By early childhood, the sight regions of a blind person’s brain respond to sound, especially spoken language, new research shows.
The results, which appear this week in the Journal of Neuroscience, suggest a young, developing brain has a striking capacity for functional adaptation.
“The traditional view is that cortical function is rigidly constrained by evolution. We found in childhood, the human cortex is remarkably flexible,” said Johns Hopkins University cognitive neuroscientist Marina Bedny, who conducted the research while at Massachusetts Institute of Technology. “And experience has a much bigger role in shaping the brain than we thought.”

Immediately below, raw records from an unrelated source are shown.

(** What is accepted, for the two theorems below and for the protocol. *)
Lemma accepted_valid `{HN : MavNumbers, HL : !MavNumberLaws} plane terrain pk c :
  item_ok pk ->
  mavlink_int_to_mission_cmd plane terrain pk empty_cmd = Some (MAV_MISSION_ACCEPTED, c) ->
  index c = item_seq pk /\ id c = item_command pk /\ MissionSpec.valid c /\
  (forall i, stored i blank c = Mission.with_index c i) /\
  forall k, mav_cmd k = item_command pk -> located k = true ->
    Mission.location_lat c = item_x pk /\ Z.abs (item_x pk) <= 900000000 /\
    Mission.location_lng c = item_y pk /\ Z.abs (item_y pk) <= 1800000000 /\
    f32_trunc (f32_of_bits (item_z pk) * f100)%f32 = Some (location_alt (content c)) /\
    Z.abs (location_alt (content c)) < max_cm.
Proof.
  intros Hok H. pose proof Hok as (Hfl & Hxy & Hseq & Hcmd).
  rewrite !Forall_cons in Hfl. rewrite !Forall_cons in Hxy.
  destruct Hfl as (_&_&_&_&Hz&_). destruct Hxy as (Hx&Hy&_).
  apply (upload_inv plane terrain _ _ 0 (replicate 11 0)) in H as (H0 & k & Hk & H); [|done].
  set (cmd := Command _ _ _ _) in H. destruct (located k) eqn:Hloc.
  - destruct H as (cmd1 & Hup & H).
    destruct (case_again plane pk cmd cmd1 _ eq_refl k Hloc ltac:(unfold wide; simpl; lia) Hup)
      as (v & ccw & xtrack & Hv & Hr & _). clear Hup. subst cmd1.
    destruct (upload_location_inv terrain pk (case_result cmd (replicate 11 0) v ccw xtrack) c _ (replicate 11 0) Hz eq_refl eq_refl H)
      as (alt & rel & terr & Ha & Hxr & Hyr & Hzt & Ht & Hcr). clear H. subst c. simpl.
    rewrite framed_options by naive_solver. split; [done|]. split; [done|]. split.
    { split; simpl; [lia|]. split; [done|]. split; [done|]. apply location_bytes_bytes. }
    split.
    + intros i. unfold stored. simpl. destruct (Z.ltb_spec (item_command pk) 256) as [|Hlong]; [done|].
      rewrite <- Hk in Hlong. by destruct (long_commands k Hlong) as [->| ->].
    + intros k' Hk' _. unfold max_cm in *.
      rewrite location_lat_bytes, location_lng_bytes, location_alt_bytes by (done || lia). done.
  - destruct (unlocated_valid plane k pk cmd c false Hloc) as (Hi & Hid & Hw & Hl & Hb); try done.
    { apply Forall_cons. split; [lia|]. by apply Forall_replicate. }
    rewrite Hi, Hid. split; [done|]. split; [done|]. split.
    { split; [rewrite Hid; simpl; lia|]. done. }
    split; [|intros k' Hk' Hl'; assert (k' = k) as -> by (apply mav_cmd_inj; congruence); congruence].
    intros i. unfold stored, Mission.with_index. rewrite Hid. f_equal.
    destruct (Z.ltb_spec (id cmd) 256) as [|Hlong]; [done|]. simpl id in Hlong. rewrite <- Hk in Hlong.
    pose proof (long_content plane k pk cmd c false (long_commands k Hlong) eq_refl H) as Hd.
    change (drop 10 (content blank)) with (drop 10 (content cmd)). by rewrite <- Hd, take_drop.
Qed.

Lemma accepted_reloaded `{HN : MavNumbers, HL : !MavNumberLaws} plane terrain pk c :
  item_ok pk ->
  mavlink_int_to_mission_cmd plane terrain pk empty_cmd = Some (MAV_MISSION_ACCEPTED, c) ->
  exists pk', mission_cmd_to_mavlink_int plane terrain c no_item = (true, pk') /\
    item_seq pk' = item_seq pk /\ item_command pk' = item_command pk /\
  exists c' k, mavlink_int_to_mission_cmd plane terrain pk' empty_cmd = Some (MAV_MISSION_ACCEPTED, c') /\
    mav_cmd k = item_command pk /\ reloaded k c c'.
Proof.
  intros Hok H. pose proof (mission_item_id plane terrain pk c Hok H) as [Hi Hid].
  apply (upload_inv plane terrain _ _ 0 (replicate 11 0)) in H as (H0 & k & Hk & H); [|done].
  set (cmd := Command _ _ _ _) in H. unfold mission_cmd_to_mavlink_int. rewrite Hid.
  rewrite (proj2 (Z.eqb_neq _ _)) by done. rewrite (proj2 (kind_of_spec _ k)) by done.
  destruct (located k) eqn:Hloc.
  - destruct H as (cmd1 & Hup & H).
    destruct (located_again plane terrain k pk cmd (replicate 11 0) cmd1 c Hloc Hok)
      as (pk1 & pk' & -> & Hd & Hs & Hc & cmd2 & c' & Hup' & Hup2 & Hre); try done.
    exists pk'. split; [done|]. split; [done|]. split; [done|]. exists c', k. split; [|done].
    apply (upload_of plane terrain pk' empty_cmd 0 (replicate 11 0) k cmd2); [done|by rewrite Hk| |by rewrite Hloc].
    rewrite Hs, Hc, Hloc. exact Hup'.
  - destruct (unlocated_again plane k pk cmd c false (with_defaults c no_item) Hloc Hok eq_refl H eq_refl)
      as (_ & pk1 & Hd & cmd2 & Hup & Hic & Hidc & Hres).
    rewrite Hd. exists pk1. destruct (download_case_ids plane k c (with_defaults c no_item) pk1 false Hd) as [Hs Hc].
    rewrite Hs, Hc. split; [done|]. split; [done|]. split; [done|]. exists cmd2, k. split.
    + apply (upload_of plane terrain pk1 empty_cmd 0 (replicate 11 0) k cmd2); [done|by rewrite Hc, Hk| |by rewrite Hloc].
      rewrite Hs, Hc, Hloc. simpl. rewrite Hi, Hid. exact Hup.
    + split; [done|]. destruct Hres as [->|[-> He]]; split; try done; try (intros; congruence).
      all: first [by left | by (intros _; left) | by (intros _; right)].
Qed.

Bedny, an assistant professor in the psychological and brain sciences department, studied 19 blind and 40 sighted children, ages 4 to 17, along with Massachusetts Institute of Technology cognitive scientists Hilary Richardson and Rebecca Saxe. All but one of the blind children were blind since birth.
Stories, Music, and Words
They monitored the children’s brain activity with functional magnetic resonance imaging while the children listened to stories, music, or the sound of someone speaking an unfamiliar language. The blind children’s vision portion of the brain, the left lateral occipital area, responded to spoken language, music, and foreign speech—but most strongly to stories they could understand. In sighted children and sighted children wearing blindfolds, that same area of the brain didn’t respond.
The researchers concluded blind children’s “visual” cortex is involved in understanding language.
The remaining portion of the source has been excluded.